> Directions
Every line of the records below that has the word "Require" should be copied.

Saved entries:
(** * Access control and ownership rules of the gym API trainers router

    A shallow embedding of [app/routers/trainers.py]: the relational store
    is a record of tables, every table a list of rows in storage order, and
    every endpoint is a handler in a small state-and-error monad over that
    store.  The theorems at the end of the file settle the properties that
    the specification states about these endpoints. *)

From Stdlib Require Import ZArith Lia PrimFloat Ascii String.
From stdpp Require Import base decidable option list strings.

Open Scope Z_scope.
Open Scope string_scope.
Open Scope list_scope.

(** ** Values carried by the rows *)

(** [datetime.date] and [datetime.time]: only stored and compared. *)
Record date := mkDate { year : Z; month : Z; day : Z }.
Record time := mkTime { hour : Z; minute : Z; second : Z }.

#[global] Instance date_eq_dec : EqDecision date.
Proof. solve_decision. Defined.

(** Python truth value of an [Optional[str]]: [None] and the empty string
    are both false. *)
Definition truthy (s : option string) : bool :=
  match s with
  | None => false
  | Some v => negb (bool_decide (v = ""))
  end.

(** ** Rows and payloads

    Each model and schema is a record in a module of its own, so that the
    fields keep the names they have in the source. *)

(** [models.User] rows and the [schemas.UserResponse] caller object carry the
    same fields as far as this router reads them. *)
Module User.
Record t := mk { id : Z; name : string; role : string; branch : option string }.
Definition set_branch (b : option string) (u : t) : t :=
  {| id := id u; name := name u; role := role u; branch := b |}.
End User.

Module Trainer.
Record t := mk {
  id : Z;
  name : string;
  specialization : option string;
  rating : float;
  experience : Z;
  phone : string;
  email : string;
  password : string;
  availability : option string;
  branch_name : option string
}.
End Trainer.

Module TrainerCreate.
Record t := mk {
  name : string;
  specialization : list string;
  rating : float;
  experience : Z;
  phone : string;
  email : string;
  password : string;
  availability : option string;
  branch_name : option string
}.
End TrainerCreate.

Module TrainerResponse.
Record t := mk {
  id : Z;
  name : string;
  specialization : list string;
  rating : float;
  experience : Z;
  phone : string;
  email : string;
  availability : option string;
  branch_name : option string
}.
End TrainerResponse.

> Output of the exercise
From Stdlib Require Import ZArith Lia PrimFloat Ascii String.
From stdpp Require Import base decidable option list strings.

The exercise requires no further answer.